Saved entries
'''
Lemma averages_outcome on p w c cached s :
  same gate_core s0 s -> no_night_charging s0 -> grid_recently_read s0 grid (now_of s0) = true ->
  window_valid s0 -> pv = Some p -> grid = Some w -> usable_soc s0 soc = Some c ->
  wp (averages ← averaged_auto_metrics (now_of s0) p w c on cached;
      decision_from_available_averages on c (now_of s0) cached averages)
    (outcome on pv soc grid s0) s.
Proof.
  intros Hs Hn Hgrid Hw Hp Hwg Hc. unfold averaged_auto_metrics.
  frame_read Hs now_of as En. frame_read Hs window_valid as Ew. rewrite <- Ew in Hw.
  apply wp_bind, wp_bind. rewrite <- En at 1.
  pose proof (averages_available p w c on s Hw) as Hav.
  pose proof (keeps_update_average_metrics (now_of s) p w c on s) as Hk.
  unfold wp at 1. unfold wp in Hav. rewrite En in *.
  destruct (update_average_metrics (now_of s0) p w c on s) as [[x|e] s2] eqn:Erun; cbn [fst snd] in *.
  2: { apply outcome_err, tracked_relaxed. etrans; [by apply gate_tracked | done]. }
  destruct (Hav x eq_refl) as (a & g & ->). apply wp_ret.
  assert (same tracked s0 s2) as Hs2 by (etrans; [by apply gate_tracked | done]).
  assert (averages on pv soc grid s0 c a g s2) as Ha by (exists p, w, s; by split_and!).
  cbn [decision_from_available_averages]. unfold decision_from_averages, post_average_decision.
  apply wp_bind, wp_bind. eapply wp_mono; [apply runtime_gates_outcome, tracked_settled, Hs2|].
  intros [d|e] s3; [|done]. intros [(b & -> & Hb)|(-> & -> & Hopen)]; [by repeat wp_step|].
  repeat wp_step. destruct on; [by apply relay_on_outcome | by apply relay_off_outcome].
Qed.

(** ** From the mode gate on *)

Definition workflow_after_mode (on cached : bool) : M auto bool :=
  '(decision, battery_soc) ←
    (decision ← pre_average_input_gate_decision on grid (now_of s0) cached;
     match pre_average_gate_result decision with
     | Some d => mret d
     | None =>
       s ← get;
       scheduled ← lift (scheduled_night_charge_active s (now_of s0));
       if scheduled : bool then mret (NO_RELAY_DECISION, soc)
       else
         '(battery_soc, early_decision) ← pre_average_battery_soc_result soc on (now_of s0) cached;
         match early_decision with
         | Some d => mret d
         | None => pre_average_missing_input_result on pv battery_soc grid (now_of s0) cached
         end
     end);
  auto_decision_after_pre_average on pv battery_soc grid (now_of s0) cached decision.

Lemma missing_input_present p w on c cached :
  pv = Some p -> grid = Some w ->
  pre_average_missing_input_result on pv c grid (now_of s0) cached = mret (NO_RELAY_DECISION, c).
Proof. by intros -> ->. Qed.

Lemma missing_input_absent on c cached :
  pv = None \/ grid = None ->
  pre_average_missing_input_result on pv (Some c) grid (now_of s0) cached =
    (on' ← handle_missing_inputs on c grid (now_of s0) cached; mret (resolved on', None)).
Proof. by destruct pv, grid; intros []. Qed.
'''
• [EXERCISE]: What are the lines above, starting at the one with "unfold wp at" and ending at the one with "assert (averages on"? Give them again exactly, and only them.

• [SOLUTION TO THIS EXERCISE]:
  unfold wp at 1. unfold wp in Hav. rewrite En in *.
  destruct (update_average_metrics (now_of s0) p w c on s) as [[x|e] s2] eqn:Erun; cbn [fst snd] in *.
  2: { apply outcome_err, tracked_relaxed. etrans; [by apply gate_tracked | done]. }
  destruct (Hav x eq_refl) as (a & g & ->). apply wp_ret.
  assert (same tracked s0 s2) as Hs2 by (etrans; [by apply gate_tracked | done]).
  assert (averages on pv soc grid s0 c a g s2) as Ha by (exists p, w, s; by split_and!).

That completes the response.